The Corporation is organized exclusively for charitable, religious, educational, and scientific purposes, including, for such purposes, the making of distributions to organizations that qualify as exempt organizations under section 501(c)(3) of the Internal Revenue Code, or the corresponding section of any future tax code.
The Corporation is organized to foster a continuing educational and philanthropic relationship between Yale alumni in eastern Massachusetts and the University, its students, and faculty; to encourage students from eastern Massachusetts to attend Yale University; to provide programs for the continuing education of Yale alumni; to facilitate the meeting of Yale alumni with one another; to encourage Yale alumni to make contributions to public service; and generally to enhance the reputation of Yale University in eastern Massachusetts.
Article III—Members
Section 1: Membership
The members of the Corporation shall consist of Regular Members, Elective Members, and Honorary Members.
Regular Members shall be persons who hold Yale degrees, who have been students or faculty members in any department or school of Yale University, or who are parents of Yale undergraduate or graduate students or of Yale degree holders, or who are spouses, widows, or widowers of Yale degree holders, and who shall have complied with such additional requirements as the Board of Directors may establish from time to time.
Elective Members shall be persons who do not hold Yale degrees, who do not qualify to become Regular Members, but who shall have complied with any additional requirements as the Board of Directors may have established for Regular Members, and have been approved by majority vote at a meeting of the Board of Directors.
Honorary Members shall be all persons who may be elected (a) by unanimous vote of the Board of Directors or (b) by two-thirds vote of the members entitled to vote at any meeting of the members, present in person or represented by proxy. Honorary Membership shall not be subject to the additional requirements established by the Board of Directors for Regular or Elective Membership, but Honorary Members shall not be entitled to vote at meetings of the members unless they have also complied with the requirements to be either Regular or Elective Members.
Section 2: Dues and Standing
Honorary Members shall be exempt from paying dues. Regular and Elective Members shall pay such annual dues as the Board of Directors may determine from time to time. Regular Members may be classified by class, degree, or otherwise and need not be required to pay identical dues.
The Board of Directors shall have the power to set periods, beginning one year after a member’s latest dues payment, after which the member shall be declared to no longer be in good standing, or to no longer be a member of the Corporation.
Section 3: Meetings
The annual meeting of members shall be held on such date as set by the Board of Directors at such place within the Commonwealth of Massachusetts as the Board of Directors may designate. At the annual meeting any business may be transacted whether or not the notice of such meeting shall have contained a reference thereto.
Special meetings of the members may be called by the President or by the Board of Directors, and shall be called by the Secretary, or in the case of the death, absence, incapacity or refusal of the Secretary, by any other officer, upon written application of members representing at least ten percent of the smallest quorum of members required for a vote upon any matter at the annual meeting of members. At any special meeting, only business to which a reference shall have been contained in the notice of such meeting may be transacted.
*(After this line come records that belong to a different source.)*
Lemma maintain_spec p n nd : simple p !! n = Some nd -> Z.of_nat (size (live p nd)) <= 60 ->
  0 <= maxStateVersion nd -> maxStateVersion nd + 41 < 2 ^ 64 ->
  exists p' nd', maintain p n = Ok p' /\ simple p' !! n = Some nd' /\ maxStateVersion nd' = maxStateVersion nd + 40
  /\ (forall w, maxStateVersion nd < w <= maxStateVersion nd + 40 ->
        exists r, compStates nd' !! Text.FormatUint w = Some r /\ fresh_for p p' w r)
  /\ (forall w, 0 <= w -> ~ (maxStateVersion nd < w <= maxStateVersion nd + 40) ->
        compStates nd' !! Text.FormatUint w = live p nd !! Text.FormatUint w).
Proof.
  intros Hn Hsz Hm0 Hm. unfold maintain. rewrite Hn. fold (live p nd). rewrite bool_decide_true by done.
  unfold refill_by. rewrite !u64_small by (unfold is_u64; lia). rewrite (proj2 (Z.leb_le _ _)) by lia.
  replace (Z.to_nat (maxStateVersion nd + 40 - (maxStateVersion nd + 1) + 1)) with 40%nat by lia.
  destruct (refill_spec 40 p (live p nd) (maxStateVersion nd + 1)) as (p1 & st & E & Hs & _ & Hw & Ho); [lia|lia|].
  rewrite E. cbn [mbind outcome_bind]. eexists _, _. split_and!; [done|apply lookup_insert_eq|done| |].
  - intros w Hr. destruct (Hw w) as (r & Hr1 & Hr2); [lia|]. by exists r.
  - intros w Hw0 Hr. cbn [compStates]. apply Ho. intros w' Hw' Heq. apply Text.FormatUint_inj in Heq; lia.
Qed.

(** A tick of the simple builder's timer over a pool of at most sixty
    uncommitted states provides the next forty versions: after it, every one of
    them has a fresh idle state of its version, and the uncommitted states of
    other versions are still there. *)
Theorem pool_refilled p n nd : simple p !! n = Some nd -> Z.of_nat (size (live p nd)) <= 60 ->
  0 <= maxStateVersion nd -> maxStateVersion nd + 41 < 2 ^ 64 ->
  exists p', maintain p n = Ok p'
  /\ (forall w, maxStateVersion nd < w <= maxStateVersion nd + 40 ->
        simple_CompositionStateExist p' n w = true
        /\ exists r, simple_CompositionStateAtVersion p' n w = Some r /\ fresh_for p p' w r)
  /\ (forall w, 0 <= w -> ~ (maxStateVersion nd < w <= maxStateVersion nd + 40) ->
        simple_CompositionStateAtVersion p' n w = live p nd !! Text.FormatUint w).
Proof.
  intros Hn Hsz Hm0 Hm. destruct (maintain_spec p n nd Hn Hsz Hm0 Hm) as (p' & nd' & E & Hn' & _ & Hw & Ho).
  exists p'. unfold simple_CompositionStateExist, simple_CompositionStateAtVersion, simple_node. rewrite Hn'. split_and!; [done| |].
  - intros w Hr. destruct (Hw w Hr) as (r & Hr1 & Hr2). split; [|by exists r]. rewrite Hr1. by apply bool_decide_true.
  - intros w Hw0 Hr. by apply Ho.
Qed.

(** A request for an old version that is not in the pool lowers the highest
    version, and the next tick replaces the states of the versions above it,
    whether they are in use or not. *)
Lemma old_request_replaces_states p n nd v w r : simple p !! n = Some nd ->
  compStates nd !! Text.FormatUint v = None -> 0 <= v -> v < w <= v + 40 -> w + 40 < 2 ^ 64 ->
  compStates nd !! Text.FormatUint w = Some r -> (r < length (heap p))%nat ->
  Z.of_nat (size (compStates nd)) < 60 ->
  exists p1 r1 p2 r2, simple_CreateCompositionState p n v = Ok (p1, Some r1) /\ maintain p1 n = Ok p2
  /\ simple_CompositionStateAtVersion p2 n w = Some r2 /\ r2 <> r.
Proof.
  intros Hn Hv Hv0 Hw Hw64 Hr Hlt Hsz. unfold simple_CreateCompositionState, simple_node. rewrite Hn.
  unfold simple_createCompositionStateOfNode. rewrite Hv. destruct (new_state_total p v) as (p1 & r1 & Hnew). rewrite Hnew.
  cbn [mbind outcome_bind]. set (nd1 := mkSimple v (<[Text.FormatUint v:=r1]> (compStates nd))).
  set (p1' := set_simple p1 n nd1).
  destruct (maintain_spec p1' n nd1) as (p2 & nd2 & E2 & Hn2 & _ & Hfr & _).
  - apply lookup_insert_eq.
  - assert (size (live p1' nd1) <= size (compStates nd1))%nat by apply map_subseteq_size, map_filter_subseteq.
    cbn [nd1 compStates] in *. rewrite map_size_insert_None in H by done. lia.
  - done.
  - cbn. lia.
  - destruct (Hfr w) as (r2 & Hr2 & Hge & _); [done|]. exists p1', r1, p2, r2. split_and!; [done|done| |].
    + unfold simple_CompositionStateAtVersion, simple_node. by rewrite Hn2.
    + destruct (new_state_spec p v p1 r1 Hnew) as (cs & _ & Hh & _). cbn [p1' set_simple heap] in Hge.
      rewrite Hh, length_app in Hge. lia.
Qed.
End Spec.

(** A ledger over the reference store. *)
#[local] Existing Instance RefStore.ref_store.

#[local] Instance ref_ledger : ILedger RefStore.t RefStore.t := {
  l_ID _ := str "main";
  l_CreateStateStore l := Ok (l, l);
  l_CreateStateStoreReadonly l := Ok (l, l);
}.

Lemma ref_creates (l : RefStore.t) (v : Z) : exists l' cs, createCompositionState (S := RefStore.t) l v = Ok (l', cs).
Proof. eexists _, _. reflexivity. Qed.


Lemma pool_refilled_witness :
  let p := mkProcess (∅ : RefStore.t) [] ∅ {[str "n" := mkSimple 3 ∅]} in
  exists p', maintain (S := RefStore.t) p (str "n") = Ok p' /\ simple_CompositionStateExist p' (str "n") 43 = true.
Proof.
  intros p. destruct (pool_refilled (S := RefStore.t) ref_creates p (str "n") (mkSimple 3 ∅)) as (p' & E & Hw & _).
  - reflexivity.
  - vm_compute. discriminate.
  - cbn. lia.
  - cbn. lia.
  - exists p'. split; [exact E|]. apply Hw. cbn. lia.
Defined.
End BuilderSpec.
Section 4: Notice of Meetings
Written or printed notice of each meeting of members, stating the place, date, hour, and purposes of the meeting, shall be given by the President or other officer calling the meeting at least ten days, but not more than thirty days, before the meeting to each member by electronic means such as e-mail or on the Yale Boston website. No notice need be given to any member if he or she waives such notice before or after the meeting, or attends the meeting.
Section 5: Quorum
At all meetings of members, fifteen members present in person or represented by proxy at the meeting, or a majority of all the members of the Corporation, whichever is less, shall constitute a quorum. The members present at a duly organized meeting may continue to transact business until adjournment notwithstanding the withdrawal of one or more members so as to leave less than a quorum.
Section 6: Voting
At all meetings of members, each member of the Corporation shall be entitled to one vote. Any member who may vote may do so in person or by proxy dated not more than six months prior to the meeting and filed with the President. Except as otherwise provided by law or these By-Laws, at all meetings of members all questions shall be determined by a majority vote of such members entitled to vote, present in person or represented by proxy.
Article IV—Dissolution
Upon the dissolution of the Corporation, assets shall be distributed for one or more exempt purposes within the meaning of section 501(c)(3) of the Internal Revenue Code, or the corresponding section of any future federal tax code, or shall be distributed to the federal government, or to a state or local government, for a public purpose. Any such assets not so disposed of shall be disposed of by a Court of Competent Jurisdiction of the country in which the principal office of the Corporation is then located, exclusively for such purposes or to such organization or organizations, as said Court shall determine, which are organized and operated exclusively for such purposes.
Article V—Directors
Section 1: Powers
The affairs of the Corporation shall be managed by a Board of Directors who may exercise all the powers of the Corporation.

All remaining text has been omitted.